[Data entries]
___

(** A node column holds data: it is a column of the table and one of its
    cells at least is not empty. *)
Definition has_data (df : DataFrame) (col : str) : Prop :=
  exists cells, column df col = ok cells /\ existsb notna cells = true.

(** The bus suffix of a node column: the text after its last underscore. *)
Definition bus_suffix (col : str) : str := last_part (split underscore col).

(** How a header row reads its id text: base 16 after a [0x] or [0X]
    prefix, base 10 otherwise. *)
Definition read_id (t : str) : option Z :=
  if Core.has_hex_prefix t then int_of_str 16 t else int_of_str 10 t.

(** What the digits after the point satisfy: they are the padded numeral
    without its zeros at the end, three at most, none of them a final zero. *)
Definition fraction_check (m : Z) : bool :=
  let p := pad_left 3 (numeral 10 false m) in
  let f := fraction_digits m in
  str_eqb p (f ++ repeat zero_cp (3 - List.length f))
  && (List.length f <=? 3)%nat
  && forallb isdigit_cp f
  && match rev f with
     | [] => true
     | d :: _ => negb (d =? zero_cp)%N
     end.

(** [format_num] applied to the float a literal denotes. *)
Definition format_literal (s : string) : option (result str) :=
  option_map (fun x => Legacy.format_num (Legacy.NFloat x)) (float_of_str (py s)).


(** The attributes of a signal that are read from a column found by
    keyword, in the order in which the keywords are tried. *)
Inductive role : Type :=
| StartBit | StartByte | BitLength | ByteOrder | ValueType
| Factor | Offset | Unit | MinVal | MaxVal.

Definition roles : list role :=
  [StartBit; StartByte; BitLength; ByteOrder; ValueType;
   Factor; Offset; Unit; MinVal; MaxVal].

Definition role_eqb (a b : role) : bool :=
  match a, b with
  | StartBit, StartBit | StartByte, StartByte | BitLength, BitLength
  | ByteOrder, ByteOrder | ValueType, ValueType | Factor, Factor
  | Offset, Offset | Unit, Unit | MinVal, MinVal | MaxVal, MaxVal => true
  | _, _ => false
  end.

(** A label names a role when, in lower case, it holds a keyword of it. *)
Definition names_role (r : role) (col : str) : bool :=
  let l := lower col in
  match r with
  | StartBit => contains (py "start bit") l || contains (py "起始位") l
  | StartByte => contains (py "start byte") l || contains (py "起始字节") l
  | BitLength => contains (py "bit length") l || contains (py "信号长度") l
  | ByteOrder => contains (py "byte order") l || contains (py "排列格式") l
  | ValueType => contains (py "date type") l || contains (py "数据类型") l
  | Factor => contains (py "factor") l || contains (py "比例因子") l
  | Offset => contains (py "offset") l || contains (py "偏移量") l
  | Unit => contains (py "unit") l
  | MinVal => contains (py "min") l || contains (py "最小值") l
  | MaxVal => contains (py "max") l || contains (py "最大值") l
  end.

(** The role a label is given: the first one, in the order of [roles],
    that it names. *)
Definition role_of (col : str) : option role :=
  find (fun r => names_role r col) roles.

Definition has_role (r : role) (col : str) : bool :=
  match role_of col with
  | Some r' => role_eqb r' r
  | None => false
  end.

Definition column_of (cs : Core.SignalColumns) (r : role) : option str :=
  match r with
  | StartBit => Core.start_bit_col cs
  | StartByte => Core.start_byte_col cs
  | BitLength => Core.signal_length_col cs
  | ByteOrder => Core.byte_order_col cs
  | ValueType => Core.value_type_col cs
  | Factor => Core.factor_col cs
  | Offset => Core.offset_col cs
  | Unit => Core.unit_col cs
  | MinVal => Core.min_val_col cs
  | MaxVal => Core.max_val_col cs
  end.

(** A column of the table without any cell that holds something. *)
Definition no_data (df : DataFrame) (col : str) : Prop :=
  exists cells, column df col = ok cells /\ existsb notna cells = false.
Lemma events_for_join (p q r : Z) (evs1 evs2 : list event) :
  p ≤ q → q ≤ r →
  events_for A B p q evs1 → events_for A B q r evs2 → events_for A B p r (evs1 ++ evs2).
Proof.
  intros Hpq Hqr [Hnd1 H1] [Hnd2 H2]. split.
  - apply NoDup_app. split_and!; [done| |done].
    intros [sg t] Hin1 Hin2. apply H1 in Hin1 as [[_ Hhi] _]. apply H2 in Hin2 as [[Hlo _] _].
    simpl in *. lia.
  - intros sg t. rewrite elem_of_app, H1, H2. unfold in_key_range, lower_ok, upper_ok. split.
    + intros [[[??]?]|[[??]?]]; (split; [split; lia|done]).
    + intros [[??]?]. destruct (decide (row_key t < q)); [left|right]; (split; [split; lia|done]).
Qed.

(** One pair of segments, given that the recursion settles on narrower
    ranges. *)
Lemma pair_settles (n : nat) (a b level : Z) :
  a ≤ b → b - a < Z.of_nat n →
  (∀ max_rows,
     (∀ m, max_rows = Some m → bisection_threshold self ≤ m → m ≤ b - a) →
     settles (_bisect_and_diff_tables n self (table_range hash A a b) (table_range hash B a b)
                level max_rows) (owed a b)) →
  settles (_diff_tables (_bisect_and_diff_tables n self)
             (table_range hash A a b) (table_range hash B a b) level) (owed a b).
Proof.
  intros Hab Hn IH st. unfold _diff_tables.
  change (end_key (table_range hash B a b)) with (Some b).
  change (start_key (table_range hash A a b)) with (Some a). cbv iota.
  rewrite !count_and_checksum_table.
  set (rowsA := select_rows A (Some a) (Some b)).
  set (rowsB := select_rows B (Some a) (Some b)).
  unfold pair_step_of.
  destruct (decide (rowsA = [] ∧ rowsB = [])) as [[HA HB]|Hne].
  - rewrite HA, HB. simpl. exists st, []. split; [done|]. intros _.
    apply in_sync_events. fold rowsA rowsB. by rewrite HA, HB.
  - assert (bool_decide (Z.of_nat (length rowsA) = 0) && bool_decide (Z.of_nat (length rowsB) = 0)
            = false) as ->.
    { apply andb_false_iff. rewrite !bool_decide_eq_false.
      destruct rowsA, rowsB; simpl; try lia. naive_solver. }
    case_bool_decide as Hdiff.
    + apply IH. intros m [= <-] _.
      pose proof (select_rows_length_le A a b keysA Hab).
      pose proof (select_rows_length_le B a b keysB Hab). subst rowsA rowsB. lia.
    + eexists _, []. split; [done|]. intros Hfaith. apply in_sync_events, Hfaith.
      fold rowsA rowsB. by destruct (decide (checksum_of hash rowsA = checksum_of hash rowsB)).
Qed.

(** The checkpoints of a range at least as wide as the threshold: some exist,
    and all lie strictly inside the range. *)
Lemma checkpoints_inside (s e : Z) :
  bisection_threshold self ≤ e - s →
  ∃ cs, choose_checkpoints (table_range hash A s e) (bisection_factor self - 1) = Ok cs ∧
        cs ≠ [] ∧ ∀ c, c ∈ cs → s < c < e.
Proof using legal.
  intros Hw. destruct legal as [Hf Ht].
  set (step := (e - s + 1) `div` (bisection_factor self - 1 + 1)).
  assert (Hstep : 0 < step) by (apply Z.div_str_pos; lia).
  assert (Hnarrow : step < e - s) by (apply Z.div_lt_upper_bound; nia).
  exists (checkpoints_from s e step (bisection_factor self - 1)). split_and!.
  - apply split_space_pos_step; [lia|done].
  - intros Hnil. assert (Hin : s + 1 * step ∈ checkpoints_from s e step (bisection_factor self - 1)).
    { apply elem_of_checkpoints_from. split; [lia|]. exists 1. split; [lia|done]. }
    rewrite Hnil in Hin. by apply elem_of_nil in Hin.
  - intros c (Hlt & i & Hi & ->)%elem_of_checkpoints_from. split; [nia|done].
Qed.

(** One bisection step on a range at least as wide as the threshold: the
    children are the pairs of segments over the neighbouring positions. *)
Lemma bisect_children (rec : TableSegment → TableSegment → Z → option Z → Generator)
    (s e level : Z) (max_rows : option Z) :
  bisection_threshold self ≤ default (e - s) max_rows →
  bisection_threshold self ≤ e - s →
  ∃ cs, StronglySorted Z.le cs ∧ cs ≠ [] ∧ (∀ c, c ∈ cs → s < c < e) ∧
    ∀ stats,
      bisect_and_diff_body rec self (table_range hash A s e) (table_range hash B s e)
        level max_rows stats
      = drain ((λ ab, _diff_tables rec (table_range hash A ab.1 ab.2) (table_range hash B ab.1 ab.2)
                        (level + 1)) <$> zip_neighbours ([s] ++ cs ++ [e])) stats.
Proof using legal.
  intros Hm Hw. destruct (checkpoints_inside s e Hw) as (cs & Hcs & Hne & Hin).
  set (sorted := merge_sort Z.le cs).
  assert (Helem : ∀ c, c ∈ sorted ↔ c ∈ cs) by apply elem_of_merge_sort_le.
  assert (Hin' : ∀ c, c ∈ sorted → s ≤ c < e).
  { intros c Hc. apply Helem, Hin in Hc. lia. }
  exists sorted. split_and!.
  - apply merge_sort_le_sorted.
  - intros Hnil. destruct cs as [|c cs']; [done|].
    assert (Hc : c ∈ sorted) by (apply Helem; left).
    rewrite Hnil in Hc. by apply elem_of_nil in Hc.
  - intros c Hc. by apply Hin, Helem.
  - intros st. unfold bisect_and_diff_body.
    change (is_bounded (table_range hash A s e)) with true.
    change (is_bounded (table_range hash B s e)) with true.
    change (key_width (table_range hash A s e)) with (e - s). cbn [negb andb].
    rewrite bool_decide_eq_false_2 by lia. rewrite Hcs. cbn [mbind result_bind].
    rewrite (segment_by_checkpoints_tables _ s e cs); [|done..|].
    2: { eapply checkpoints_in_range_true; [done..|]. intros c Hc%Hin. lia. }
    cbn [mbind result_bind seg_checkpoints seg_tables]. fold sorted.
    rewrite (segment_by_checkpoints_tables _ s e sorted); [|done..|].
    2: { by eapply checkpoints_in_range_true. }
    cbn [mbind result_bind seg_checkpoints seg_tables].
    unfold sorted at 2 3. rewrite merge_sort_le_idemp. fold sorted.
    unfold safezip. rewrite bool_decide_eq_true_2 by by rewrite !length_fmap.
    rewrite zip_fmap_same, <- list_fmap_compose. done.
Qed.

___

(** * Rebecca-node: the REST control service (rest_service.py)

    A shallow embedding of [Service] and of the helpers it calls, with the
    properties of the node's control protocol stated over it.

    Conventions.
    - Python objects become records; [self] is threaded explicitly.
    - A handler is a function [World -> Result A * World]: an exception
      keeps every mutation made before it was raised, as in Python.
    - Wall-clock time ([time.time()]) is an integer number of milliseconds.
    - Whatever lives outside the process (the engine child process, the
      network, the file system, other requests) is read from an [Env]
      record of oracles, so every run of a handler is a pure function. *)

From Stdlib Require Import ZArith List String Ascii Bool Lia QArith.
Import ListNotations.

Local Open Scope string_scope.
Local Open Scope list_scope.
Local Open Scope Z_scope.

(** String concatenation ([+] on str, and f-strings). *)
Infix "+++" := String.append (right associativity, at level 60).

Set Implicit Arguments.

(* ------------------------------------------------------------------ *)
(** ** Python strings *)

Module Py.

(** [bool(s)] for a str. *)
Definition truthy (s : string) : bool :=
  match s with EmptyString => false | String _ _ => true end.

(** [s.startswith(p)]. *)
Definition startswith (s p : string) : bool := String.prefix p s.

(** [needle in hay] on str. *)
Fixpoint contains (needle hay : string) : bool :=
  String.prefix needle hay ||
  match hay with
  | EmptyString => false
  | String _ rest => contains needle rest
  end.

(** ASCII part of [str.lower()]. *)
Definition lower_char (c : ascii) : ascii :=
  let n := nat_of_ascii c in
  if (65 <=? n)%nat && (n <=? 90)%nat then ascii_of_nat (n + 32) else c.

___

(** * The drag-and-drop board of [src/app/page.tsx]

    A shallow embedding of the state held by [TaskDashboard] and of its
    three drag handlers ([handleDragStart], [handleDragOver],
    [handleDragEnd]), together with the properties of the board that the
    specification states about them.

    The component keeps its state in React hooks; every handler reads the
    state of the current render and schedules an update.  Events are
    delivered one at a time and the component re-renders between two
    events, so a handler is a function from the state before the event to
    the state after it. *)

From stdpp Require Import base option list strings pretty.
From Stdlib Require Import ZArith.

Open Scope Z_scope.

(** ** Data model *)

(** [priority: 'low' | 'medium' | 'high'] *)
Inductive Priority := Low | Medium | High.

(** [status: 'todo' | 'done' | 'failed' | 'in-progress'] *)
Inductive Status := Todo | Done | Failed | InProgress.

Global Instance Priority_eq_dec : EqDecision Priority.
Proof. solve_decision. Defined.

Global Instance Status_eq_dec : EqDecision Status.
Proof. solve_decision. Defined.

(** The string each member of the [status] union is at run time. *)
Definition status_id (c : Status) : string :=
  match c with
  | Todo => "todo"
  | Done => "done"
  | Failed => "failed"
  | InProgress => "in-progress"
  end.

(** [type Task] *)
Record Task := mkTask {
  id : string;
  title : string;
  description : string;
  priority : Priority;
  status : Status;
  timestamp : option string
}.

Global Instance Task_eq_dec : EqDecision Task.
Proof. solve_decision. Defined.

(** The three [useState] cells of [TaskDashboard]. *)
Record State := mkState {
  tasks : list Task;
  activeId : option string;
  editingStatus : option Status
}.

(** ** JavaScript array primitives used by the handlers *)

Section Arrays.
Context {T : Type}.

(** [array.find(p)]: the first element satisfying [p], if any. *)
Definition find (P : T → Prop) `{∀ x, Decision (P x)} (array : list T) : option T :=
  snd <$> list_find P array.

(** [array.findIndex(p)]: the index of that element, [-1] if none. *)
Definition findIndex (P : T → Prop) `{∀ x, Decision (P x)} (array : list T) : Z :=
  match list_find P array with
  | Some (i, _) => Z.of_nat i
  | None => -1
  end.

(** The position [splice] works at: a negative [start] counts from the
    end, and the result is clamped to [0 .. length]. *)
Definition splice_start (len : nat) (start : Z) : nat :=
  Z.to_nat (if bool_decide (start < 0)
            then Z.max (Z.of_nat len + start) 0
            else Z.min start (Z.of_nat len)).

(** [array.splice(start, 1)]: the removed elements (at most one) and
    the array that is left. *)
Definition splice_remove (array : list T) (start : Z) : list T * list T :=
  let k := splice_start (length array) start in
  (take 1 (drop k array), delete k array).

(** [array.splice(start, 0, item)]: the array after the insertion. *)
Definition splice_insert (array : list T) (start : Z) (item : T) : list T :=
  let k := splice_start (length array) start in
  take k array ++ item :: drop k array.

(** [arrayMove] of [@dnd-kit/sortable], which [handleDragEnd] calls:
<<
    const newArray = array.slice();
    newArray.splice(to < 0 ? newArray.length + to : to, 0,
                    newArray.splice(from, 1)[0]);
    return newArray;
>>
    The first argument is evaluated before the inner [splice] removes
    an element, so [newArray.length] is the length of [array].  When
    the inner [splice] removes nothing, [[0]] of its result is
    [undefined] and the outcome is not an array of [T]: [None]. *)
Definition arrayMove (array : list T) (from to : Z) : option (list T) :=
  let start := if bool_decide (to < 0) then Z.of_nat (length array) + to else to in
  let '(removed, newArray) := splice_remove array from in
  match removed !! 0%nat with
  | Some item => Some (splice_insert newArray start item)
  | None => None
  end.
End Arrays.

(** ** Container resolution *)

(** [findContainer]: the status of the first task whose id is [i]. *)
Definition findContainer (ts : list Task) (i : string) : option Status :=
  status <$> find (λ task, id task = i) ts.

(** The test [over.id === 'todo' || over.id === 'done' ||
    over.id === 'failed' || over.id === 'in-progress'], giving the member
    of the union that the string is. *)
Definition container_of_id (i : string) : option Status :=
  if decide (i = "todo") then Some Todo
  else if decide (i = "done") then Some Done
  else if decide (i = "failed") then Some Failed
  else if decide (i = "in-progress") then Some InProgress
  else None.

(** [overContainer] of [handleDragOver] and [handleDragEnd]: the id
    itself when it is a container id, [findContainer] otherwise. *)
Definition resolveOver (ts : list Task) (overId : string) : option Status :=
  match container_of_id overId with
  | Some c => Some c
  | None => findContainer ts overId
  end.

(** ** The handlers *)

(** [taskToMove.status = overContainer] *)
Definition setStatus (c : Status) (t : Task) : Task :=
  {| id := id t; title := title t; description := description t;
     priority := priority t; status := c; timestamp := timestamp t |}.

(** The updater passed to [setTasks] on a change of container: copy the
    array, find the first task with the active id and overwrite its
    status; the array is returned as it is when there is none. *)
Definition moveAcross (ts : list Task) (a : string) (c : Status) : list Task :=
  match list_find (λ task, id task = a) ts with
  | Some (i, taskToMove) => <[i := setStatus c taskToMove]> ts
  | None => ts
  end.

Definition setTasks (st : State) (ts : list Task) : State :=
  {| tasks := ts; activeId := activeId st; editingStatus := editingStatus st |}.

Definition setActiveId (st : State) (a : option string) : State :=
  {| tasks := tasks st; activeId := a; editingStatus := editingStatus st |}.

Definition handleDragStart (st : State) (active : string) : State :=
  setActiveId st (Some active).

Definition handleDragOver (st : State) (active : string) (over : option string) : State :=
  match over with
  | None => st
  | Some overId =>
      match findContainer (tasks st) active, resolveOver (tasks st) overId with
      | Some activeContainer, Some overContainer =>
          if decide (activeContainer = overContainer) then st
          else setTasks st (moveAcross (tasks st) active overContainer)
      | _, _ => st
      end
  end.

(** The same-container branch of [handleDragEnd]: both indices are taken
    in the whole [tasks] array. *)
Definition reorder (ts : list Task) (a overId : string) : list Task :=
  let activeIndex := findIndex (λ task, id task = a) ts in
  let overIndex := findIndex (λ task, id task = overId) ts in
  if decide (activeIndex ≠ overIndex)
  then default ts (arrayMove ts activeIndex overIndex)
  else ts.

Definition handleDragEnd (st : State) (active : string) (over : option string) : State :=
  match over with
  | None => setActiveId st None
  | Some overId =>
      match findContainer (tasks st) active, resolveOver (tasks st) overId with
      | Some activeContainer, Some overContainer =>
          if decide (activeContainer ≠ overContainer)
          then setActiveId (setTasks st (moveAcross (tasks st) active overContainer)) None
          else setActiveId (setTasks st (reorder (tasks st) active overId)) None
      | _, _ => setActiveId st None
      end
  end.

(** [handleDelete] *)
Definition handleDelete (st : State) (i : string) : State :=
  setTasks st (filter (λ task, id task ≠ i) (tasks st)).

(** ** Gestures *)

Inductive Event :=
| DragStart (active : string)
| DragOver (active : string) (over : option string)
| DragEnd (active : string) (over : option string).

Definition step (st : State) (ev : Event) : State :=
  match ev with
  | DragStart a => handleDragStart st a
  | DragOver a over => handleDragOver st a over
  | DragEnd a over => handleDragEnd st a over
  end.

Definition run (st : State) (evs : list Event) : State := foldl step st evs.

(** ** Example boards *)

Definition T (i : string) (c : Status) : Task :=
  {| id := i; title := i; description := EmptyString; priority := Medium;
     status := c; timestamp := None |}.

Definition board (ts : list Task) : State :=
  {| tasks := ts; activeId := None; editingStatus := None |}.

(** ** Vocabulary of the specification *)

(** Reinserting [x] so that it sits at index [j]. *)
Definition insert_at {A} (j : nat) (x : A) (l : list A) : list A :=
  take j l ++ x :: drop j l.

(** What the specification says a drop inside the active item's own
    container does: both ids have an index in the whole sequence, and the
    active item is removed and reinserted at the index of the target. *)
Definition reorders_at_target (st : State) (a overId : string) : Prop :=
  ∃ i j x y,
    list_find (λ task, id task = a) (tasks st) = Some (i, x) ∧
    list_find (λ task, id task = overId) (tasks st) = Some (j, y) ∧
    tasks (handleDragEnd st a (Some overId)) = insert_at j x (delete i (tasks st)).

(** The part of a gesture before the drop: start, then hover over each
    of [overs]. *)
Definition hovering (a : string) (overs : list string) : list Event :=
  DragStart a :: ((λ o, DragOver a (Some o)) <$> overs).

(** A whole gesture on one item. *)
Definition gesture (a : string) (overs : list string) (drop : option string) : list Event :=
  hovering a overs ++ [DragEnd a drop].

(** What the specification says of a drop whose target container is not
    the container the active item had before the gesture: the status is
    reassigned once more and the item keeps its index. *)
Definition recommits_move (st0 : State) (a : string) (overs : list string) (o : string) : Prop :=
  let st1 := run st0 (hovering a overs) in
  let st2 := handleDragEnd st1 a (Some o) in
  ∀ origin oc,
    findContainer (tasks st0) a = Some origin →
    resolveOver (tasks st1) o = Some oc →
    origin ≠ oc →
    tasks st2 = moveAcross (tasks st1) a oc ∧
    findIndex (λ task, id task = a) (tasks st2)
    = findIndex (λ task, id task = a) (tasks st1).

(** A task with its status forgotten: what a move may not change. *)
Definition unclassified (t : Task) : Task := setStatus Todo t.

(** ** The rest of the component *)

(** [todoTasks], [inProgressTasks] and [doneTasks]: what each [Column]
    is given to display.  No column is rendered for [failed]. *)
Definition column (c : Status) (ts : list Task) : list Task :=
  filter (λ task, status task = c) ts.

___

=== TASK DESCRIPTION ===
As the answer, set down only the lines from the data above between the one holding "(** A node column" and the one holding "if Core.has_hex_prefix t", inclusive, exactly as they read.

=== COMPLETED EXERCISE ===
(** A node column holds data: it is a column of the table and one of its
    cells at least is not empty. *)
Definition has_data (df : DataFrame) (col : str) : Prop :=
  exists cells, column df col = ok cells /\ existsb notna cells = true.

(** The bus suffix of a node column: the text after its last underscore. *)
Definition bus_suffix (col : str) : str := last_part (split underscore col).

(** How a header row reads its id text: base 16 after a [0x] or [0X]
    prefix, base 10 otherwise. *)
Definition read_id (t : str) : option Z :=
  if Core.has_hex_prefix t then int_of_str 16 t else int_of_str 10 t.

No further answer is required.